But yet may then this kind of tribulation be, to some men of more sober living and thereby of more clear conscience, somewhat a little more comfortable. They may none otherwise reckon themselves than sinners, for, as St. Paul saith, “My conscience grudgeth me not of anything, but yet am I not thereby justified,” and, as St. John saith, “If we say that we have no sin in us, we beguile ourselves and truth is there not in us.” Yet, forasmuch as the cause is to them not so certain as it is to the others afore-mentioned in the first kind, and forasmuch as it is also certain that God sometimes sendeth tribulation to keep and preserve a man from such sin as he would otherwise fall in (and sometimes also for exercise of their patience and increase of merit), great cause of increase in comfort have those folk of the clearer conscience in the fervour of their tribulation. For they may take the comfort of a double medicine, and also of that thing that is of the kind that we shall finally speak of, that I call “better than medicinable.”
But as I have before spoken of this kind of tribulation—how it is medicinable in that it cureth the sin past and purchaseth remission of the pain due for it—so let us somewhat consider how this tribulation sent us by God is medicinable in that it preserveth us from the sins into which we would otherwise be like to fall. If that thing be a good medicine that restoreth us our health when we lose it, as good a medicine must this one be that preserveth our health while we have it, and suffereth us not to fall into that painful sickness that must afterward drive us to a painful remedy! Now God seeth sometimes that worldly wealth is coming so fast upon someone (who nevertheless is good) that, foreseeing how much weight of worldly wealth the man may bear and how much will overcharge him and enhance his heart up so high that grace should fall from him, God of his goodness, I say, doth anticipate his fall, and sendeth him tribulation betimes while he is yet good. And this he doth to make him know his maker and, by less liking the false flattering world, to set a cross upon the ship of his heart and bear a low sail thereon, so that the boisterous blast of pride blow him not under the water.
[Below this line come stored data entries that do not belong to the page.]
(* ===== verification/_CoqProject ===== *)
-Q . S2P
Prelude.v
Page.v
Range.v
Utilities.v
BitArray.v
DynamicArray.v
PhysicalRegion.v
PagingEntry.v
PhysicalMemory.v
AddressSpace.v
PageWalk.v
AddressSpaceCorrect.v
AddressSpaceMaps.v
AddressSpaceTheorems.v
MemoryMap.v
OrderedSet.v
VirtualRegions.v
VirtualRegionsCorrect.v
PhysicalRanges.v
VirtualAllocator.v
HeapAllocator.v
Time.v
Strings.v
StringClass.v
LogRing.v
IntrusiveList.v
Numerals.v
Conversions.v
Paths.v
FatNames.v
RedBlackTree.v
RedBlackTreeRep.v
RedBlackTreeSearch.v
RedBlackTreeInsert.v
RedBlackTreeRemove.v
RedBlackTreeSet.v
Scheduler.v
SchedulerInv.v
SchedulerOps.v
SchedulerKill.v
SchedulerPick.v
SchedulerSteps.v
SchedulerSafety.v
Parking.v
Mutex.v
IOStream.v
FileIterator.v
Vfs.v
VfsCorrect.v
Pipe.v
BlockStore.v
DiskCache.v
DiskCacheCorrect.v
FatTable.v
FatChains.v
FatChainsCorrect.v
FatFile.v
FatFileCorrect.v
FatFileStream.v
FatDirectory.v
FatCreate.v
FatDirectoryRead.v
FatDirectoryNames.v
FatDirectoryNext.v
FatDirectoryWrite.v
FatDirectoryCorrect.v
FatOpen.v
FatRemove.v
FatRemoveCorrect.v
LibcMemory.v
LibcString.v
LibcStringCorrect.v
LibcPrintf.v
LibcPrintfSim.v
LibcPrintfCorrect.v
LibcPrintfTheorems.v
LibcStdio.v
LibcStdioCorrect.v
LibcMalloc.v
LibcMallocCorrect.v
Some lovely young lady, lo, who is yet good enough—God seeth a storm come toward her that would, if her health and fat feeding should last a little longer, strike her into some lecherous love and, instead of her old-acquainted knight, lay her abed with a new-acquainted knave. But God, loving her more tenderly than to suffer her to fall into such shameful beastly sin, sendeth her in season a goodly fair fervent fever, that maketh her bones to rattle and wasteth away her wanton flesh. And it beautifieth her fair skin with the colour of a kite’s claw, and maketh her look so lovely that her love would have little pleasure to look upon her. And it maketh her also so lusty that if her lover lay in her lap she should so sore long to throw up unto him the very bottom of her stomach that she should not be able to restrain it from him, but suddenly lay it all in his neck!